Sans dérober sa terminologie, sans dévoiler les recoins de sa signification personnelle, j’ai réalisé que quelques chansons m’évoquent cette richesse, cette épaisseur. De temps en temps, je m’y replonge. Je les écoute. En boucle. Encore. Parfois jusqu’à une sorte… d’hypnose musicale et sentimentale. J’adore t’écrire de Franck de Monnet est une de ces chansons. Une espèce de non-tube absolu et redoutable. Sa structure est hors formats, sa mélodie supporte peu le fredonnement (le mien en tout cas), son vocabulaire et son phrasé sont d’une précision un poil crâneuse. Tout y est parfaitement appliqué et fragile.

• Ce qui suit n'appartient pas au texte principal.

(* ===== verification/FidoAdmin.v ===== *)
(** Fingerprints and settings against a reference authenticator: with a token
    that has their permissions, the host's enrollment and configuration commands
    do what a plain record of templates and settings does. *)
From S2P Require Export FidoCreds.
From S2P Require BioEnroll CtapConfig.
Import BioEnroll CtapConfig.

Section admin.
Context `{BlobCryptoLaws}.

(** * The authenticator *)

Record AdminState := mkAdmin {
  am_templates : list Enrollment;
  am_pending : option (list Z * Z);     (* the template being enrolled, the samples it still needs *)
  am_seen : nat;                        (* samples taken so far *)
  am_made : nat;                        (* templates begun so far *)
  am_ep : bool; am_always_uv : bool;    (* settings *)
  am_min_pin : Z; am_rp_ids : list (list Z); am_force : bool;
  am_pin : option Z                     (* the length of the PIN, if one is set *)
}.
(** What it was built with, and the token it issued. *)
Record AdminParts := mkParts {
  ap_code : Z;                          (* bioEnrollment, or its older name *)
  ap_samples : Z;                       (* good samples a template needs, *)
  ap_capacity : Z;                      (* templates it has room for, *)
  ap_max_name : option Z;
  ap_finger : nat -> Z;                 (* the status of each sample, *)
  ap_fresh : nat -> list Z;             (* and the id of each new template *)
  ap_token : PinUvAuthToken;
  ap_permissions : Z;
  ap_options : list (list Z * bool);    (* what it announces, *)
  ap_max_rp_ids : Z;                    (* how many parties it tells the minimum length, *)
  ap_denies : AdminState -> Z -> option Z (* and the status of a setting it denies for a reason of its own *)
}.
Record AdminKey := mkAdminKey { ak_parts : AdminParts; ak_state : AdminState }.
Lemma recv_cont_heard fuel cid deadline n got seq d msg d' :
  recv_cont fuel cid deadline n got seq d = (Some (Ok msg), d') ->
  exists used, reads (script d) = used ++ reads (script d') /\ rest_heard cid n seq got msg used.
Proof.
  revert got seq d. induction fuel as [|fuel IH]; intros got seq d; [done|]. cbn [recv_cont].
  destruct (negb (zlen got <? n)) eqn:Hl; bools; [intros [= <- <-]; exists []; split; [done|]; by constructor|].
  intros (r & d1 & (x & Hx & Hr)%wait_report_heard & H)%hid_bind_inv. rewrite Hx. destruct r as [buf|].
  2:{ apply IH in H as (used & -> & Hh). exists (x :: used). split; [done|]. apply rh_quiet; [by left|done]. }
  destruct Hr as [-> Hb]. destruct (negb (frame_cid buf =? cid)) eqn:Hc; bools.
  { apply IH in H as (used & -> & Hh). exists (Ok buf :: used). split; [done|]. apply rh_quiet; [right; by exists buf|done]. }
  cbv zeta in H. destruct (negb (Z.land _ _ =? 0)); [done|]. destruct (negb (_ =? seq)) eqn:Hs; bools; [done|].
  apply IH in H as (used & -> & Hh). exists (Ok buf :: used). split; [done|]. by apply rh_next.
Qed.

Lemma recv_loop_heard fuel cid cmd deadline d msg d' : cmd <> CTAPHID_KEEPALIVE ->
  recv_loop fuel cid cmd deadline d = (Some (Ok msg), d') ->
  exists used, reads (script d) = used ++ reads (script d') /\ heard cid cmd msg used.
Proof.
  intros Hcmd. revert deadline d. induction fuel as [|fuel IH]; intros deadline d; [done|]. cbn [recv_loop].
  intros (r & d1 & (x & Hx & Hr)%wait_report_heard & H)%hid_bind_inv. rewrite Hx. destruct r as [buf|].
  2:{ apply IH in H as (used & -> & Hh). exists (x :: used). split; [done|]. apply hd_quiet; [by left|done]. }
  destruct Hr as [-> Hb]. cbv zeta in H. destruct (negb (frame_cid buf =? cid)) eqn:Hc; bools.
  { apply IH in H as (used & -> & Hh). exists (Ok buf :: used). split; [done|]. apply hd_quiet; [right; by exists buf|done]. }
  destruct (buf !!! 4%nat =? CTAPHID_KEEPALIVE) eqn:Hk; bools.
  { apply hid_bind_inv in H as (c & d2 & H2 & H). pose proof (cancel_unread d1) as U2. rewrite H2 in U2. cbn [snd] in U2. destruct c; [done|].
    apply hid_bind_inv in H as (u & d3 & H3 & H). injection H3 as <- <-. apply hid_bind_inv in H as (t & d4 & H4 & H).
    pose proof (now_unread (call_hook (buf !!! 7%nat) d2).2) as U4. cbn [call_hook snd] in U4. rewrite H4 in U4. cbn [snd] in U4.
    apply hid_bind_inv in H as (tm & d5 & H5 & H). injection H5 as <- <-. apply IH in H as (used & Hu & Hh).
    unfold unread in *. cbn [script] in U4. rewrite U4, U2 in Hu. rewrite Hu. exists (Ok buf :: used). split; [done|].
    apply hd_keepalive; [by exists buf|done]. }
  destruct (_ =? CTAPHID_ERROR); [done|]. destruct (negb (buf !!! 4%nat =? cmd)) eqn:Hm; [done|]. bools.
  destruct (CTAPHID_MAX_PAYLOAD <? _) eqn:Hn; [done|]. bools. apply recv_cont_heard in H as (used & -> & Hh).
  exists (Ok buf :: used). split; [done|]. by eapply hd_first.
Qed.

Lemma init_loop_heard fuel nonce deadline d init d' :
  init_loop fuel nonce deadline d = (Some (Ok init), d') ->
  exists resp used, reads (script d) = used ++ reads (script d') /\ answers_heard nonce resp used /\
    init_channel init = from_be (slice resp 8 12) /\ capabilities init = resp !!! 16%nat.
Proof.
  revert d. induction fuel as [|fuel IH]; intros d; [done|]. cbn [init_loop].
  intros (resp & d1 & Hr & H)%hid_bind_inv. apply hid_bind_inv in H as (u & d2 & Ht & H).
  pose proof (trace_unread (ctap_line Received CTAPHID_INIT (zlen resp) (hexline resp)) d1) as U. rewrite Ht in U. cbn [snd] in U.
  apply recv_loop_heard in Hr as (used & Hu & Hh); [|done]. unfold unread in U. rewrite Hu, <- U.
  destruct (zlen resp <? 17) eqn:Hl; [done|]. bools.
  destruct (bool_decide_reflect (take 8 resp = nonce)) as [Hn|Hn]; cbn [negb] in H.
  - injection H as <- <-. exists resp, used. split; [done|]. split; [by apply ah_own|done].
  - apply IH in H as (own & used' & -> & Hown & Hi). exists own, (used ++ used'). split; [by rewrite app_assoc|]. split; [|done].
    by eapply ah_other.
Qed.

Lemma recv_by_quietly cid cmd deadline : respects quietly (recv_by cid cmd deadline).
Proof.
  intros d. unfold recv_by. generalize (S (length (reads (script d)))) as fuel. intros fuel.
  exact (recv_loop_respects quietly ltac:(done) ltac:(done) fuel cid cmd deadline d).
Qed.

Lemma init_answers_quietly nonce deadline : respects quietly (init_answers nonce deadline).
Proof.
  intros d. unfold init_answers. generalize (S (length (reads (script d)))) as fuel. intros fuel. revert d.
  induction fuel as [|fuel IH]; [apply respects_waiting, _|]. cbn [init_loop].
  apply respects_bind; [apply _|apply recv_by_quietly|]. intros resp.
  apply respects_bind; [apply _|apply trace_quietly|]. intros _.
  apply respects_if; [apply respects_fail, _|]. apply respects_if; [exact IH|apply respects_ret, _].
Qed.

(** C31: opening takes one's own channel. When [open] succeeds, one INIT message
    with the nonce was written on the broadcast channel and nothing else, and
    what was read meanwhile is a run of INIT messages on the broadcast channel,
    each assembled from its frames in order (frames of other channels and
    keep-alives aside), all but the last with another program's nonce; the last
    echoes ours, is of at least 17 bytes, and its channel and capabilities are the
    ones taken. *)
Theorem hid_open_own_channel (nonce : list Z) (d d' : CtapHidDevice) (init : InitResponse) :
  writes_succeed d -> zlen nonce = 8 -> open nonce d = (Some (Ok init), d') ->
  channel_id d' = init_channel init /\ written d' = written d ++ frames CTAPHID_BROADCAST_CID CTAPHID_INIT nonce /\
  exists resp used, reads (script d) = used ++ reads (script d') /\ answers_heard nonce resp used /\
    init_channel init = from_be (slice resp 8 12) /\ capabilities init = resp !!! 16%nat.
Proof.
  intros Hw Hn H. unfold open in H. apply hid_bind_inv in H as (i & d3 & Hi & H).
  assert (init = i /\ d' = (set_channel (init_channel i) d3).2) as [-> ->] by (simpl in H; by injection H as <- <-).
  unfold do_init in Hi.
  destruct (trace_step (ctap_line Sent CTAPHID_INIT (zlen nonce) (hexline nonce)) d) as (pr & cp & Htr).
  rewrite (hid_bind_Ok _ _ _ _ _ Htr) in Hi. clear Htr H. set (d0 := mkDev _ _ _ _ _ _ _ _) in *.
  assert (writes_succeed d0) as Hw0 by done.
  rewrite (hid_bind_Ok _ _ _ _ _ (send_ok CTAPHID_BROADCAST_CID CTAPHID_INIT nonce d0 Hw0 ltac:(unfold CTAPHID_MAX_PAYLOAD; lia))) in Hi.
  set (d1 := after_writing d0 _) in *.
  apply hid_bind_inv in Hi as (t & d2 & Ht & Hi). pose proof (now_respects quietly ltac:(done) d1) as [Hq1 _].
  pose proof (now_unread d1) as U. rewrite Ht in Hq1, U. rewrite (hid_bind_Ok get_timeout _ d2 (timeout d2) d2 eq_refl) in Hi.
  pose proof (init_answers_quietly nonce (t + timeout d2) d2) as [Hq2 _]. rewrite Hi in Hq2. simpl in Hq1, Hq2.
  split_and!; [done|by simpl; rewrite Hq2, Hq1|].
  unfold init_answers in Hi. apply init_loop_heard in Hi as (resp & used & Hu & Hh & Hc). exists resp, used.
  unfold unread in U. cbn [snd] in U. rewrite U in Hu. by split.
Qed.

Le site de Tôt ou tard, la maison de disque du chanteur, évoque son « style subtilement lettré » (ça finira par être déprimant d’être une fille aussi prévisible) puis associe un peu plus loin son album Malidor à un objet mystérieux entre lampe magique et boite de Pandore. C’est ça : j’aime les chansons qui s’ouvrent, souvent, sur des maux, mais livrent des enchantements et des sortilèges bien au delà des situations décrites et des pieds des lettres. Le charme rode toujours autour de la catastrophe.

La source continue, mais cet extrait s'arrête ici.